═══ Information provided

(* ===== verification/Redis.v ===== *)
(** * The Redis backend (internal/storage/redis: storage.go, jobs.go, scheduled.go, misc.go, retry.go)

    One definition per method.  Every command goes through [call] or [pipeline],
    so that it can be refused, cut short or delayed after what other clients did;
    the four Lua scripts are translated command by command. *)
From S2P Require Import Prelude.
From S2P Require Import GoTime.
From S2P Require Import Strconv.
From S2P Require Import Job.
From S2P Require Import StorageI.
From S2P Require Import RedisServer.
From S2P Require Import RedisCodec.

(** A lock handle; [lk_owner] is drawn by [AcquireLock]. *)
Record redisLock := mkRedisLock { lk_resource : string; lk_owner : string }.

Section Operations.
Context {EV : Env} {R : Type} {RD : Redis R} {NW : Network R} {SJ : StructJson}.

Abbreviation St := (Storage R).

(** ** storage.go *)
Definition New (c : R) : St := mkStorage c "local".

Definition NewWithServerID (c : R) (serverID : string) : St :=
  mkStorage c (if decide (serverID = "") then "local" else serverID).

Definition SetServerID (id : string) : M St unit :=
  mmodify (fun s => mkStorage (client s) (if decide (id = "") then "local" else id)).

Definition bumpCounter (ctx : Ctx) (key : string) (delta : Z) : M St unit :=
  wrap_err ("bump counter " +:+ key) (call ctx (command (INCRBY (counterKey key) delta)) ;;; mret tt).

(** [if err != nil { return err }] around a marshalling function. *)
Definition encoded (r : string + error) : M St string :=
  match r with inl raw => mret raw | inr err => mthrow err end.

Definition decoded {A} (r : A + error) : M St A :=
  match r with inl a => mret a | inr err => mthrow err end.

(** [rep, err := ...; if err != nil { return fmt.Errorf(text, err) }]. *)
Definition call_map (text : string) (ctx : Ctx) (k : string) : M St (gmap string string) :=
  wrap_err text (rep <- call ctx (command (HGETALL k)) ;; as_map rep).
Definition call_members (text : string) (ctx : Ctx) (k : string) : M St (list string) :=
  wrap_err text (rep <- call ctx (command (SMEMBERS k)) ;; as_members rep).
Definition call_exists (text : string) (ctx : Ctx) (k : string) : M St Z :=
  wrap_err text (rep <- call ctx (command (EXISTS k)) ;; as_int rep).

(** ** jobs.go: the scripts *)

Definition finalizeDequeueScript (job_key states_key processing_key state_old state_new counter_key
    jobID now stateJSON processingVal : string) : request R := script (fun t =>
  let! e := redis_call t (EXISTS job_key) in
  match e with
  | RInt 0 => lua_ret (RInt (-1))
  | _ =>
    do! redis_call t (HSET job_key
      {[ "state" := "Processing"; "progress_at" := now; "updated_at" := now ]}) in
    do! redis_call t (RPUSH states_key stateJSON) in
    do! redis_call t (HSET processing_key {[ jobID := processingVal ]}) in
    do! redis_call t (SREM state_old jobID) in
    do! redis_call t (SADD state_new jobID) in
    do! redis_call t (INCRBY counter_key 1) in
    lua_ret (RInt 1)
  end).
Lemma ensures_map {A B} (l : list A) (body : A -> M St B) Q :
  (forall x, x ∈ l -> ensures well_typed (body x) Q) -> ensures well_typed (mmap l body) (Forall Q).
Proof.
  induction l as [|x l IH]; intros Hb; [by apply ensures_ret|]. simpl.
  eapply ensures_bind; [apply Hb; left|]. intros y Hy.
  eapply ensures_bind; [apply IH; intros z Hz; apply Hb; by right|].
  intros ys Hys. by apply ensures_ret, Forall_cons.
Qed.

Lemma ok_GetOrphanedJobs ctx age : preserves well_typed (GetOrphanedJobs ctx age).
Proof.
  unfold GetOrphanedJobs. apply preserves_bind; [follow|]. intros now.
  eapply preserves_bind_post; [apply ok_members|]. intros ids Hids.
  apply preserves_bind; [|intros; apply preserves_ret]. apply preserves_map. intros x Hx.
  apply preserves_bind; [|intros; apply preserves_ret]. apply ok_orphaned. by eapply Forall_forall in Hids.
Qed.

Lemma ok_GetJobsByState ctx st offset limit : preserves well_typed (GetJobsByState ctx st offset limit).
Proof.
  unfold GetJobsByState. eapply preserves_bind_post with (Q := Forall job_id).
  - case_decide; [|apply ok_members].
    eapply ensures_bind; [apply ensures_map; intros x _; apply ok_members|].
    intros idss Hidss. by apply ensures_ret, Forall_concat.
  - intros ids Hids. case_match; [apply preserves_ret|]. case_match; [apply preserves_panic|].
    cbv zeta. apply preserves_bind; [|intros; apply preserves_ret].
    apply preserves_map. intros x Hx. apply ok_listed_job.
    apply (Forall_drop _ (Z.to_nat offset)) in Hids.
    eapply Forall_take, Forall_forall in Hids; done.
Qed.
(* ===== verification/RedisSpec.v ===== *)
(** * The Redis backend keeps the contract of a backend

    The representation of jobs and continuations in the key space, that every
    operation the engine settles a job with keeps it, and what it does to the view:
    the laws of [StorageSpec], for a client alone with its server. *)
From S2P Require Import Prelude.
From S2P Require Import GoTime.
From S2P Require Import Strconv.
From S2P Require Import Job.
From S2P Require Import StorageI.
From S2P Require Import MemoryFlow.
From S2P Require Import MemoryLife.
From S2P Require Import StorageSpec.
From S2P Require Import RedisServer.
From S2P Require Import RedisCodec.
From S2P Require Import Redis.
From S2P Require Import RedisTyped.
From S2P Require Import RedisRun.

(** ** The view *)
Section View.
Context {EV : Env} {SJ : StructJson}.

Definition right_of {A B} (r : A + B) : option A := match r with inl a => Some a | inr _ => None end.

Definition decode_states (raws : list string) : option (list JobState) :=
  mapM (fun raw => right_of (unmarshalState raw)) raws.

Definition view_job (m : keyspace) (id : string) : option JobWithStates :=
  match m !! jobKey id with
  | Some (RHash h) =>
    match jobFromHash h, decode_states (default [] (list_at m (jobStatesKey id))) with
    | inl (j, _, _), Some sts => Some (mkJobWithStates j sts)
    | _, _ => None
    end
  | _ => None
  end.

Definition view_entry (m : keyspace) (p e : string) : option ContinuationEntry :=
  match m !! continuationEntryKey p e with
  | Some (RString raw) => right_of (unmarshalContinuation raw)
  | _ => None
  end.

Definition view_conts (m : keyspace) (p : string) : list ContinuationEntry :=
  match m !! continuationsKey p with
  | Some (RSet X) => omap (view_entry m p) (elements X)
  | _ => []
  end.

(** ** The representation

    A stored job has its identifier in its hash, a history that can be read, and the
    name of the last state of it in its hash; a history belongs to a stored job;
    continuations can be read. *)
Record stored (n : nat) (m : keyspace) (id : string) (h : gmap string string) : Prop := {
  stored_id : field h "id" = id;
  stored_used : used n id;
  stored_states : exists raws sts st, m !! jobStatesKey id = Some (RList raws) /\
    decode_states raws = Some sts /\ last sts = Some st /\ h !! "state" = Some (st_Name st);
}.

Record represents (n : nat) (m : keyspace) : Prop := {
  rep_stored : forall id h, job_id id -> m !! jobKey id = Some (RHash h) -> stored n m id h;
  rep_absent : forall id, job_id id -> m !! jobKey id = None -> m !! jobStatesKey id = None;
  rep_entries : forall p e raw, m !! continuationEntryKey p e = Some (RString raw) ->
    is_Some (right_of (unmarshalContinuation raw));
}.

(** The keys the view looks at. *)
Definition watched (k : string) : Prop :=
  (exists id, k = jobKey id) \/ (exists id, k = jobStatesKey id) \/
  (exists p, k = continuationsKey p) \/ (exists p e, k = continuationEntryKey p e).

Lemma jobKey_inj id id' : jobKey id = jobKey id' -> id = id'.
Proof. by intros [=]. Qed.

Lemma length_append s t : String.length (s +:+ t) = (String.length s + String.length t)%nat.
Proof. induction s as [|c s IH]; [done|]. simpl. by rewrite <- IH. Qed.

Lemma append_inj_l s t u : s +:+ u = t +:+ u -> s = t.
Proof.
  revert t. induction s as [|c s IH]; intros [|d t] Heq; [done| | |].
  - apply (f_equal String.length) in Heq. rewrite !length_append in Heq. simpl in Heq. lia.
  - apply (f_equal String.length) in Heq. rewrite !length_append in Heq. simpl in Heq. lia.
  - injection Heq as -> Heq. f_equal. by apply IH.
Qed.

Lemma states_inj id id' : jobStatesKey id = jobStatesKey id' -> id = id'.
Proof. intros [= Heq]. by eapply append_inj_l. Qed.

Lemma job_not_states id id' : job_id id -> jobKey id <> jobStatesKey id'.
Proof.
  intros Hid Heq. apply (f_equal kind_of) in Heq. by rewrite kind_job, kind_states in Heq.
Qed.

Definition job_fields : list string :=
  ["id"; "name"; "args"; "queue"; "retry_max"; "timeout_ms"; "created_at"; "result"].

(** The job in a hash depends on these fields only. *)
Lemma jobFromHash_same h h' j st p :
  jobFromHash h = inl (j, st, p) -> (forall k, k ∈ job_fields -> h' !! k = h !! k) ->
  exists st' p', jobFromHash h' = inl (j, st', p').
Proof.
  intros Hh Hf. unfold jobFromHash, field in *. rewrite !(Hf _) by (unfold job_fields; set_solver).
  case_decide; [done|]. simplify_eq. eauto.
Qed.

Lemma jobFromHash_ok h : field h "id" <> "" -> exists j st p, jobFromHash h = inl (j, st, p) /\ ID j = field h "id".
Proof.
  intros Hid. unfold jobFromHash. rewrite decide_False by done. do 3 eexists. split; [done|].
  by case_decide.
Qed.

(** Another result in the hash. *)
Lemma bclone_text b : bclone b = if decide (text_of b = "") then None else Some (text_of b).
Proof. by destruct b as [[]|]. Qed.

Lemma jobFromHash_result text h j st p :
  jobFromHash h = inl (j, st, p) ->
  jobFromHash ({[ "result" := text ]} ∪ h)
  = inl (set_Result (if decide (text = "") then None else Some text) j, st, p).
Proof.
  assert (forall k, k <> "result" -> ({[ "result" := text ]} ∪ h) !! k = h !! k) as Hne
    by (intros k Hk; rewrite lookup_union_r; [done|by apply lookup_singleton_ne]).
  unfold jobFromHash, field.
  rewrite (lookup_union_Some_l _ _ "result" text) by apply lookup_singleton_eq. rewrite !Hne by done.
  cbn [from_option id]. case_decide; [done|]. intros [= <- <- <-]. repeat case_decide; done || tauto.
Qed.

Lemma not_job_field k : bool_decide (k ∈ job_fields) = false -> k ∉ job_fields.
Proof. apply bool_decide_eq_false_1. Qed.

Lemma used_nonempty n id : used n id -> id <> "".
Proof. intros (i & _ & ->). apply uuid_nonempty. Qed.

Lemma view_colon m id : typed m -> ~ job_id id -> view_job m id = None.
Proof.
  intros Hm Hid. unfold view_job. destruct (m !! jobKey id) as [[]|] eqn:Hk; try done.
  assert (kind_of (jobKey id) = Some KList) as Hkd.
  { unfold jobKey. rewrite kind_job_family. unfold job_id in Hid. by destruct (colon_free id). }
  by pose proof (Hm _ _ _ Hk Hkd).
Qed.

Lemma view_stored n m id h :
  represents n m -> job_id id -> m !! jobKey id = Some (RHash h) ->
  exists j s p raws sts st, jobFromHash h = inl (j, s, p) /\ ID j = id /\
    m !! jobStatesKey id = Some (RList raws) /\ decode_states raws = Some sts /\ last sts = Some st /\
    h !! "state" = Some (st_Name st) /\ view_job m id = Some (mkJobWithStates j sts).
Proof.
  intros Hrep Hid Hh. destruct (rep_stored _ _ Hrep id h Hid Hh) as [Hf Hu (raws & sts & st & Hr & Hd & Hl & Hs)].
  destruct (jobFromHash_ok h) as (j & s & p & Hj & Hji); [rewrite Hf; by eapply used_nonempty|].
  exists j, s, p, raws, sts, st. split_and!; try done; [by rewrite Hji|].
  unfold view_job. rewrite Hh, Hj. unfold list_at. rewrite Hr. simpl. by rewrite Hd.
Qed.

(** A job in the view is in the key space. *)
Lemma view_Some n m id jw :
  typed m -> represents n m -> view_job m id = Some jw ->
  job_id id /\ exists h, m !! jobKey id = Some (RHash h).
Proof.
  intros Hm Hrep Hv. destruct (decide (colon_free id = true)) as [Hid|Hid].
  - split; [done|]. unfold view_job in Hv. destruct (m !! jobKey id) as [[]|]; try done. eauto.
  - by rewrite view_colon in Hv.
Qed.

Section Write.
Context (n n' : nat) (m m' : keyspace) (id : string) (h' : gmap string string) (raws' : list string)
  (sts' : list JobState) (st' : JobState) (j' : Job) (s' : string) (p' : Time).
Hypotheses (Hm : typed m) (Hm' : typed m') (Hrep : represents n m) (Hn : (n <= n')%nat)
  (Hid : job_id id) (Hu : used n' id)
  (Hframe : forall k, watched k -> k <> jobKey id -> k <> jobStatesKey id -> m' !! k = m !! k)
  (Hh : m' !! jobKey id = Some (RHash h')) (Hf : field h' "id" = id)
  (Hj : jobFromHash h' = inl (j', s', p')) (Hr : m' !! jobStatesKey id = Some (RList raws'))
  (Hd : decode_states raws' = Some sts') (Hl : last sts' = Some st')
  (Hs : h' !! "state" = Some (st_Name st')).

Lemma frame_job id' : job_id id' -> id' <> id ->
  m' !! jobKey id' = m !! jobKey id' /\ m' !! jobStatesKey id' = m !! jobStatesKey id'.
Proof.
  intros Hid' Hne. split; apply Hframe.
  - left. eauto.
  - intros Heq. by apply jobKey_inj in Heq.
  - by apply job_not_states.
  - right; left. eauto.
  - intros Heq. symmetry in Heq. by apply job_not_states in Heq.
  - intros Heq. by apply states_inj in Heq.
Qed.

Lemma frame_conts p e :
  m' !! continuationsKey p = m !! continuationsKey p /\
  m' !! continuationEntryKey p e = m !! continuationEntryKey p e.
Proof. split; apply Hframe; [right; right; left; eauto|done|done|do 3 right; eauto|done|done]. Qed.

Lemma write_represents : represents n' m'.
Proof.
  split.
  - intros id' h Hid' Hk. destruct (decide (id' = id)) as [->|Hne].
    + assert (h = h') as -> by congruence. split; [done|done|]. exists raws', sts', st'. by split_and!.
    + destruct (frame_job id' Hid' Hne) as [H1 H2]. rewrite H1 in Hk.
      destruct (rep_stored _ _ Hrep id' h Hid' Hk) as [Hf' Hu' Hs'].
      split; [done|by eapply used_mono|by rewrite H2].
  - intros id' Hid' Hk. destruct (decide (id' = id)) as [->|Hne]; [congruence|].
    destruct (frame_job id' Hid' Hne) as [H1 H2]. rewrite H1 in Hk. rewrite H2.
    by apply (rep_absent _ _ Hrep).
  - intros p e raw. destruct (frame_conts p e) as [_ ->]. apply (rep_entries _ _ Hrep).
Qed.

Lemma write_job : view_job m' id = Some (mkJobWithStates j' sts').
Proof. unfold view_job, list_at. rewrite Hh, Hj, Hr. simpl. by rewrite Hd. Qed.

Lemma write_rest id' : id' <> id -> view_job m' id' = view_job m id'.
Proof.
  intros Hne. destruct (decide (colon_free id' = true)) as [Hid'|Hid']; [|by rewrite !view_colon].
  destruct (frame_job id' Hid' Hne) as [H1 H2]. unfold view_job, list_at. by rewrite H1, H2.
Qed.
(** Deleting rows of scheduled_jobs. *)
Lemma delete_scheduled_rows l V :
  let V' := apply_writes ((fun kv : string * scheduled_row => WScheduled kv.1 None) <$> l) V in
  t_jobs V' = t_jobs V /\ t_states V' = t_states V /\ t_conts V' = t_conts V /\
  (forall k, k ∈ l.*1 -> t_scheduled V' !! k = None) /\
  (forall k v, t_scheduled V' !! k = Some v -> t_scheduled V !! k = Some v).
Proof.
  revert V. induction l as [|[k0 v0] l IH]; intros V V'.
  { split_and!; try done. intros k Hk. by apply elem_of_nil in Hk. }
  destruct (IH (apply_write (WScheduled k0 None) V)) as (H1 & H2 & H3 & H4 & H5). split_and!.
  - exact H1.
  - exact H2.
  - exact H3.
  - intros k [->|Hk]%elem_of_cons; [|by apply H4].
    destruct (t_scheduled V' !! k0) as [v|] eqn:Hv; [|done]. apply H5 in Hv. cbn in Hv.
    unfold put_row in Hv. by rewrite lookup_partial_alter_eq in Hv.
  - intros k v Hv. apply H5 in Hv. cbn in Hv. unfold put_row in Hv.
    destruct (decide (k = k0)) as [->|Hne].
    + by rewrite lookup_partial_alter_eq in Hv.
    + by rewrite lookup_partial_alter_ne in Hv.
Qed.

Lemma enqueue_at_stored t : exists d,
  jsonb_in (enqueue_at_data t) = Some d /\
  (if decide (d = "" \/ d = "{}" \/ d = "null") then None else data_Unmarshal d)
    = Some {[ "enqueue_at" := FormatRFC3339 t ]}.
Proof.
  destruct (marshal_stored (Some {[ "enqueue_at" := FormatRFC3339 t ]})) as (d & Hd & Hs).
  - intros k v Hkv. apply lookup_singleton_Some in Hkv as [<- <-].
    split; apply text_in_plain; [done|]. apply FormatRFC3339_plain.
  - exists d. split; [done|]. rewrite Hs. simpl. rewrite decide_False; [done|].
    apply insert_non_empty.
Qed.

══════

What you should do:
Your answer must be the lines above from the one containing "(Hframe : forall" to the one containing "(Hj : jobFromHash", both included, restated word for word.

Answer to this exercise:
  (Hframe : forall k, watched k -> k <> jobKey id -> k <> jobStatesKey id -> m' !! k = m !! k)
  (Hh : m' !! jobKey id = Some (RHash h')) (Hf : field h' "id" = id)
  (Hj : jobFromHash h' = inl (j', s', p')) (Hr : m' !! jobStatesKey id = Some (RList raws'))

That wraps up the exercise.